Un accord d'entreprise ne peut pas augmenter la durée légale du travail.
L'usine Continental à Sarreguemine est-elle repassée aux 40 heures d'avant 1982, comme le laisse croire l'offensive médiatique qu'elle a menée avec succès ? Non, pour la bonne raison qu'elle n'en a pas le droit. Elle a simplement imposé aux salariés des heures supplémentaires obligatoires.
Pour comprendre ce débat, il faut rappeler ce que signifient les « 35 heures ». Les « 35 heures hebdomadaires » fixées par la loi ne sont pas une durée maximale de travail, ni une durée de travail effective. C'est la durée légale du travail, c'est-à-dire le seuil à partir duquel se déclenchent les heures supplémentaires. À partir de la 36e heure de travail, l'employeur doit payer au salarié une majoration, qui va de 10 % à 25 % jusqu'à la 43e heure, puis qui est
de 50 % au-delà. L'employeur peut faire travailler ses salariés dans la limite de 44 heures en moyenne sur une période de douze semaines consécutives, et dans la limite absolue de 48 heures par semaine.
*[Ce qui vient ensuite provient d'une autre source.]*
Lemma copy_updates_ok k buf dst o u :
  u + k ≤ length dst → o + k ≤ length buf →
  copy_updates k buf dst o u = Ok (take o buf ++ take k (drop u dst) ++ drop (o + k) buf, o + k).
Proof.
  revert buf o u. induction k as [|k IH]; intros buf o u Hu Ho.
  { simpl. by rewrite Nat.add_0_r, take_drop. }
  cbn [copy_updates]. destruct (lookup_lt_is_Some_2 dst u) as [y Hy]; [lia|].
  rewrite (arr_get_Ok _ _ _ Hy). cbn [mbind outcome_bind].
  rewrite IH by (rewrite ?length_insert; lia).
  rewrite (take_S_r _ _ y) by (apply list_lookup_insert_eq; lia).
  rewrite take_insert_ge, drop_insert_lt by lia. rewrite (drop_S dst y u Hy).
  replace (S o + k) with (o + S k) by lia. simpl. by rewrite <- app_assoc.
Qed.

Lemma copy_buffer_ok k buf o b :
  o ≤ b → b + k ≤ length buf →
  ∃ buf', copy_buffer k buf o b = Ok (buf', o + k) ∧ length buf' = length buf ∧
    take (o + k) buf' = take o buf ++ take k (drop b buf).
Proof.
  revert buf o b. induction k as [|k IH]; intros buf o b Ho Hb.
  { exists buf. rewrite Nat.add_0_r. simpl. by rewrite app_nil_r. }
  cbn [copy_buffer]. destruct (lookup_lt_is_Some_2 buf b) as [x Hx]; [lia|].
  rewrite (arr_get_Ok _ _ _ Hx). cbn [mbind outcome_bind].
  destruct (IH (<[o:=x]> buf) (S o) (S b)) as (buf' & -> & Hl & Ht); [lia|rewrite length_insert; lia|].
  rewrite length_insert in Hl. replace (o + S k) with (S o + k) by lia.
  exists buf'. split; [done|]. split; [done|]. rewrite Ht.
  rewrite (take_S_r _ _ x) by (apply list_lookup_insert_eq; lia).
  rewrite take_insert_ge, drop_insert_lt by lia. rewrite (drop_S buf x b Hx).
  simpl. by rewrite <- app_assoc.
Qed.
Un système qui reste très souple pour les entreprises.
Continental affirme avoir pris « en compte les souhaits exprimés » par les salariés en payant et en majorant chaque heure supplémentaire. C'est assez gonflé de sa part, puisqu'elle n'avait pas le choix : ces règles sont d'ordre public, ce qui signifie qu'il est interdit de négocier en dessous du seuil de protection qu'elles offrent aux salariés. La durée légale du travail est également d'ordre public : comme son nom l'indique, elle est fixée par la loi, et un employeur ne peut pas, dans son coin, décider de l'augmenter. L'opération menée par Continental ressemble donc fort à une offensive idéologique. Les syndicats de l'usine devront toutefois être attentifs à certaines questions : Continental instaure des heures supplémentaires obligatoires et structurelles, alors qu'elles doivent répondre à un surcoût ponctuel d'activité. Ils devront également vérifier que l'accord ne baisse pas la rémunération de certains salariés. Enfin, ils pourront s'interroger sur la loyauté de la négociation qui les a amenés à signer un tel accord.